Glioblastoma multiforme (GBM) is one of the deadliest human cancers. Despite increasing knowledge of the genetic and epigenetic changes that underlie tumour initiation and growth, the prognosis for GBM patients remains dismal. Genome analysis has failed to lead to success in the clinic. Fresh approaches are needed that can stimulate new discoveries across all levels: cell-intrinsic mechanisms (transcriptional/epigenetic and metabolic), cell-cell signalling, niche and microenvironment, systemic signals, immune regulation, and tissue-level physical forces. GBMs are inherently extremely challenging: tumour detection occurs too late, and cells infiltrate widely, hiding in quiescent states behind the blood-brain barrier. The complexity of the brain tissue also provides varied and complex microenvironments that direct cancer cell fates. Phenotypic heterogeneity is therefore superimposed onto pervasive genetic heterogeneity. Despite this bleak outlook, there are reasons for optimism. A myriad of complementary, and increasingly sophisticated, experimental approaches can now be used across the research pipeline, from simple reductionist models devised to delineate molecular and cellular mechanisms, to complex animal models required for preclinical testing of new therapeutic approaches. No single model can cover the breadth of unresolved questions. This Review therefore aims to guide investigators in choosing the right model for their question. We also discuss the recent convergence of two key technologies: human stem cell and cancer stem cell culture, as well as CRISPR/Cas tools for precise genome manipulations. New functional genetic approaches in tailored models will likely fuel new discoveries, new target identification and new therapeutic strategies to tackle GBM.

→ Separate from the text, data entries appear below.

(** * Apple receipt validation (lib/apple.js): a shallow embedding

    The JavaScript module is embedded as Rocq functions over a small model of
    JavaScript values.  Objects and arrays live in a store and are handled
    through references, because [handleResponse] mutates the payload it is
    given and hands the very same object to the caller.  Callback-passing
    code ([send], [tryProd], [trySandbox], [done], [handleResponse]) is kept
    in continuation-passing style over an explicit state that holds the
    store, the three variables captured by the closures and the log of the
    requests sent so far.  [getPurchaseData] only reads its arguments and
    builds a fresh array of fresh records, which is returned as a list.

    The file has three parts: the embedding of the source, the vocabulary
    in which the properties are stated, and the properties with their
    proofs.

    Limits of the model.  Numbers are integers or NaN, of any size, where
    JavaScript has doubles.  [Date.now()] is one reading per call of
    [getPurchaseData].  Logging ([verbose.log]) is left out.  Two modules
    that [apple.js] requires are not among the sources: [./async], of which
    [series] is modelled, and [../constants], of which three constants are
    modelled; their definitions say so. *)

From stdpp Require Import gmap strings list fin_maps pretty.
From Stdlib Require Import ZArith Lia Ascii.

(** ** Values *)

Definition loc := nat.

(** Numbers that the program computes with: status codes, [parseInt] results
    and clock readings are integers, and [parseInt] may answer [NaN].
    Fractions and infinities are not modelled. *)
Inductive number :=
  | Int (z : Z)
  | NaN.

Inductive value :=
  | VUndef
  | VNull
  | VBool (b : bool)
  | VNum (n : number)
  | VStr (s : string)
  | VError (message : string)   (* the result of [new Error(message)] *)
  | VRef (l : loc).             (* an object or an array in the store *)

Inductive hobj :=
  | HObj (fields : gmap string value)
  | HArr (elems : list value).

Abbreviation heap := (list hobj).

#[global] Instance number_eq_dec : EqDecision number.
Proof. solve_decision. Defined.

#[global] Instance value_eq_dec : EqDecision value.
Proof. solve_decision. Defined.

(** Two ways of not producing a value: the TypeError that JavaScript raises
    when a property of [undefined] or [null] is read or written, and
    [Unmodelled] for the coercions that this development leaves out
    (string-to-number conversion, stringification of objects, properties
    added to arrays). *)
Inductive abort :=
  | TypeError
  | Unmodelled.

Inductive res (A : Type) :=
  | Ok (a : A)
  | Abort (e : abort).
Arguments Ok {A} a.
Arguments Abort {A} e.

#[global] Instance res_ret : MRet res := λ A a, Ok a.
#[global] Instance res_bind : MBind res := λ A B f r,
  match r with
  | Ok a => f a
  | Abort e => Abort e
  end.

(** ** Primitive operations *)

(** ToBoolean. *)
Definition truthy (v : value) : bool :=
  match v with
  | VUndef | VNull => false
  | VBool b => b
  | VNum (Int z) => negb (z =? 0)%Z
  | VNum NaN => false
  | VStr s => negb (String.eqb s "")
  | VError _ | VRef _ => true
  end.

(** ToString, as applied to the argument of [parseInt] and to a computed
    property name.  Integers print in decimal (JavaScript switches to
    exponent notation from 10^21 on, beyond every status code and
    millisecond date). *)
Definition ToString (v : value) : res string :=
  match v with
  | VUndef => Ok "undefined"
  | VNull => Ok "null"
  | VBool true => Ok "true"
  | VBool false => Ok "false"
  | VNum (Int z) => Ok (pretty z)
  | VNum NaN => Ok "NaN"
  | VStr s => Ok s
  | VError m => Ok ("Error: " +:+ m)
  | VRef _ => Abort Unmodelled
  end.

(** [v[k]] for the property names that the program reads.  None of them is
    inherited from a prototype, so a primitive answers [undefined], except
    for the length of a string. *)
Definition get_prop (h : heap) (v : value) (k : string) : res value :=
  match v with
  | VUndef | VNull => Abort TypeError
  | VBool _ | VNum _ | VError _ => Ok VUndef
  | VStr s => Ok (if String.eqb k "length" then VNum (Int (Z.of_nat (String.length s))) else VUndef)
  | VRef l =>
      match h !! l with
      | Some (HObj f) => Ok (default VUndef (f !! k))
      | Some (HArr es) =>
          Ok (if String.eqb k "length" then VNum (Int (Z.of_nat (length es))) else VUndef)
      | None => Abort Unmodelled
      end
  end.

(** [v[k] = x].  The module is not in strict mode: an assignment to a
    property of a primitive is silently dropped. *)
Definition set_prop (h : heap) (v : value) (k : string) (x : value) : res heap :=
  match v with
  | VUndef | VNull => Abort TypeError
  | VBool _ | VNum _ | VStr _ => Ok h
  | VError _ => Abort Unmodelled
  | VRef l =>
      match h !! l with
      | Some (HObj f) => Ok (<[l := HObj (<[k := x]> f)]> h)
      | Some (HArr _) | None => Abort Unmodelled
      end
  end.

(** An object literal is a fresh object at the end of the store. *)
Definition alloc (o : hobj) (h : heap) : loc * heap := (length h, h ++ [o]).

(** [v > 0]. *)
Definition gt_zero (v : value) : res bool :=
  match v with
  | VNum (Int z) => Ok (0 <? z)%Z
  | VNum NaN | VUndef | VNull => Ok false
  | VBool b => Ok b
  | VStr _ | VError _ | VRef _ => Abort Unmodelled
  end.

(** [v === z] for an integer [z]. *)
Definition strict_eq_int (v : value) (z : Z) : bool :=
  match v with
  | VNum (Int z') => (z' =? z)%Z
  | _ => false
  end.

(** [a < b] on numbers. *)
Definition num_lt (a b : number) : bool :=
  match a, b with
  | Int x, Int y => (x <? y)%Z
  | _, _ => false
  end.

(** [Array.isArray(v)]. *)
Definition isArray (h : heap) (v : value) : bool :=
  match v with
  | VRef l => match h !! l with Some (HArr _) => true | _ => false end
  | _ => false
  end.

(** The elements of an array; anything else that the loop of
    [getPurchaseData] could be made to walk over is left out. *)
Definition as_array (h : heap) (v : value) : res (list value) :=
  match v with
  | VRef l => match h !! l with Some (HArr es) => Ok es | _ => Abort Unmodelled end
  | _ => Abort Unmodelled
  end.

(** ** parseInt(s, 10) *)

Definition is_space (a : Ascii.ascii) : bool :=
  let n := Ascii.nat_of_ascii a in
  (n =? 32)%nat || ((9 <=? n)%nat && (n <=? 13)%nat).

Fixpoint skip_spaces (s : string) : string :=
  match s with
  | String a s' => if is_space a then skip_spaces s' else s
  | EmptyString => s
  end.

Definition digit_of (a : Ascii.ascii) : option Z :=
  let n := Z.of_nat (Ascii.nat_of_ascii a) in
  if ((48 <=? n) && (n <=? 57))%Z then Some (n - 48)%Z else None.

(** The longest prefix of decimal digits; [None] when it is empty. *)
Fixpoint digits (s : string) (acc : option Z) : option Z :=
  match s with
  | String a s' =>
      match digit_of a with
      | Some d => digits s' (Some (10 * default 0 acc + d)%Z)
      | None => acc
      end
  | EmptyString => acc
  end.

Definition parseInt_string (s : string) : number :=
  let s := skip_spaces s in
  let '(neg, s) :=
    match s with
    | String "-"%char s' => (true, s')
    | String "+"%char s' => (false, s')
    | _ => (false, s)
    end in
  match digits s None with
  | Some n => Int (if neg then - n else n)%Z
  | None => NaN
  end.

Definition parseInt (v : value) : res number :=
  s ← ToString v; Ok (parseInt_string s).


(** ** Tables and constants *)

Definition errorMap : gmap string value :=
  list_to_map [
    ("21000", VStr "The App Store could not read the JSON object you provided.");
    ("21002", VStr "The data in the receipt-data property was malformed.");
    ("21003", VStr "The receipt could not be authenticated.");
    ("21004", VStr "The shared secret you provided does not match the shared secret on file for your account.");
    ("21005", VStr "The receipt server is not currently available.");
    ("21006", VStr "This receipt is valid but the subscription has expired. When this status code is returned to your server, the receipt data is also decoded and returned as part of the response.");
    ("21007", VStr "This receipt is a sandbox receipt, but it was sent to the production service for verification.");
    ("21008", VStr "This receipt is a production receipt, but it was sent to the sandbox service for verification.");
    ("2", VStr "The receipt is valid, but purchased nothing.")
  ].

(** [errorMap[status]].  A status that is a string and not a key of the
    table could still name a member inherited from Object.prototype; that
    case is left out. *)
Definition errorMap_get (status : value) : res value :=
  match status with
  | VStr s =>
      match errorMap !! s with
      | Some m => Ok m
      | None => Abort Unmodelled
      end
  | _ => k ← ToString status; Ok (default VUndef (errorMap !! k))
  end.

Module REC_KEYS.
Definition IN_APP : string := "in_app".
Definition LRI : string := "latest_receipt_info".
Definition BUNDLE_ID : string := "bundle_id".
Definition TRANSACTION_ID : string := "transaction_id".
Definition PRODUCT_ID : string := "product_id".
Definition ORIGINAL_PURCHASE_DATE_MS : string := "original_purchase_date_ms".
Definition EXPIRES_DATE_MS : string := "expires_date_ms".
Definition EXPIRES_DATE : string := "expires_date".
Definition PURCHASE_DATE_MS : string := "purchase_date_ms".
End REC_KEYS.

Module constants.
(** Modelled from the spec: the module [../constants] is not among the
    sources.  The service tag is the spec's constant tag for Apple. *)
Definition SERVICES_APPLE : value := VStr "apple".

(** Modelled from the spec: [constants.VALIDATION.SUCCESS] is missing; the
    spec's StatusCode says that [0] means success. *)
Definition VALIDATION_SUCCESS : Z := 0.

(** Modelled from the spec: [constants.VALIDATION.POSSIBLE_HACK] is
    missing; the spec's status table gives status [2] the message of a
    valid receipt that purchased nothing, which is the possible-hack
    signal of its glossary. *)
Definition VALIDATION_POSSIBLE_HACK : Z := 2.
End constants.

Definition sandboxHost : string := "sandbox.itunes.apple.com".
Definition liveHost : string := "buy.itunes.apple.com".
Definition path : string := "/verifyReceipt".

(** ** The receipt normalizer *)

Record PurchaseRecord := {
  bundleId : value;
  transactionId : value;
  productId : value;
  purchaseDate : value;
  quantity : number;
  expirationDate : number
}.

#[global] Instance PurchaseRecord_eq_dec : EqDecision PurchaseRecord.
Proof. solve_decision. Defined.

(** An entry of the [tids] object of [getPurchaseData]. *)
Record tid_entry := { time : number; index : nat }.

(** [data[i] = x] on a JavaScript array: inside the array the slot is
    replaced, at its end the array grows by one, and beyond its end the
    slots in between are holes. *)
Definition array_set {A} (data : list (option A)) (i : nat) (x : A) : list (option A) :=
  if decide (i < length data)%nat then <[i := Some x]> data
  else data ++ replicate (i - length data) None ++ [Some x].

Definition getSubscriptionExpireDate (h : heap) (data : value) : res number :=
  ms ← get_prop h data REC_KEYS.EXPIRES_DATE_MS;
  if truthy ms then parseInt ms
  else
    d ← get_prop h data REC_KEYS.EXPIRES_DATE;
    if truthy d then parseInt d else Ok (Int 0).

(** [Date.now() - exp >= 0]; the clock reading [now] is one value for the
    whole call. *)
Definition elapsed (now : Z) (exp : number) : bool :=
  match exp with
  | Int e => (0 <=? now - e)%Z
  | NaN => false
  end.

(** [options && options.ignoreExpired], as a condition. *)
Definition ignoreExpired (h : heap) (options : value) : res bool :=
  if truthy options then
    v ← get_prop h options "ignoreExpired"; Ok (truthy v)
  else Ok false.

Section normalizer.
Variable now : Z.
Variable h : heap.
Variables purchase options : value.

(** The record built at lines 216-223 for the item [item] with expiry [exp]. *)
Definition item_record (item : value) (exp : number) : res PurchaseRecord :=
  receipt ← get_prop h purchase "receipt";
  b ← get_prop h receipt REC_KEYS.BUNDLE_ID;
  t ← get_prop h item REC_KEYS.TRANSACTION_ID;
  p ← get_prop h item REC_KEYS.PRODUCT_ID;
  d ← get_prop h item REC_KEYS.ORIGINAL_PURCHASE_DATE_MS;
  q ← get_prop h item "quantity";
  q ← parseInt q;
  Ok {| bundleId := b; transactionId := t; productId := p;
        purchaseDate := d; quantity := q; expirationDate := exp |}.

(** One turn of the loop of lines 198-224 on the pair of [tids] and
    [data]. *)
Definition loop_body (st : gmap string tid_entry * list (option PurchaseRecord))
    (item : value) : res (gmap string tid_entry * list (option PurchaseRecord)) :=
  let '(tids, data) := st in
  tid ← get_prop h item ("original_" +:+ REC_KEYS.TRANSACTION_ID);
  pd ← get_prop h item REC_KEYS.PURCHASE_DATE_MS;
  pdate ← parseInt pd;
  exp ← getSubscriptionExpireDate h item;
  ign ← ignoreExpired h options;
  if ign && truthy (VNum exp) && elapsed now exp then Ok (tids, data)
  else
    key ← ToString tid;
    let index :=
      match tids !! key with
      | Some e => if num_lt (time e) pdate then index e else length data
      | None => length data
      end in
    let tids := <[key := {| time := pdate; index := length data |}]> tids in
    r ← item_record item exp;
    Ok (tids, array_set data index r).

Keywords: Brain tumour; CRISPR/Cas9; Cancer; Central nervous system; GBM; Human; In vitro; Mouse; Xenograft.

Fig. 1.

Important challenges in understanding the biology of GBM. GBM stem cells exist in various states (dormant/quiescent, activated/quiescent or proliferative) that are influenced by diverse tumour microenvironments (TMEs). Complex niches, immune interactions and physical forces/mechanosignalling are all poorly understood areas of GBM biology. How these influence tumour cell signalling circuits and the subsequent transcriptional and epigenetic changes in GSC fate is an area of active research. Targeting both the quiescent and proliferative tumour populations will be vital for any successful therapeutic strategy.

Fig. 2.

Sources of GBM tumour cells and their capture in vitro. Tumour tissue and tumour cell populations can be obtained from rodent models (see Fig. 3) or patients (adult or paediatric). Tumour-initiating cells can be maintained in culture using neural-stem-cell culture conditions (serum-free media with growth factors EGF and FGF2). These can be expanded in suspension as spheres or organoids, or in an adherent monolayer. Clonal cell lines can be obtained, and cells plated in microtiter plates for arrayed genetic or chemical screens. Cells and tumour explants can also be engrafted on brain slice cultures to model tumour-host interactions.

Fig. 3.

Engineering NSCs and GSCs with CRISPR-based genome editing. A variety of different genetic or epigenetic manipulations can be introduced using CRISPR/Cas-assisted gene engineering, either mutations (bottom left) or knock-in alleles (bottom right). ex1/2, exon 1/2; NSC, neural stem cell; GSC, glioblastoma stem cell; eGSC, engineered glioblastoma stem cell; GFP, green fluorescent protein; LOF, loss of function; TV, targeting vector.

Fig. 4.

In vivo mouse models can be generated through transplantation of cells or tumour tissues, or through engineered driver mutations (by breeding or somatic mutation). (Top panel) Shown are foetal, postnatal and adult brain injections of either tumour explants, cells, CRISPR ribonucleoproteins, plasmids or viral vectors (viral delivery of genetic material). Bottom panel: in vivo mouse models can also be generated by breeding animals that carry germline mutations.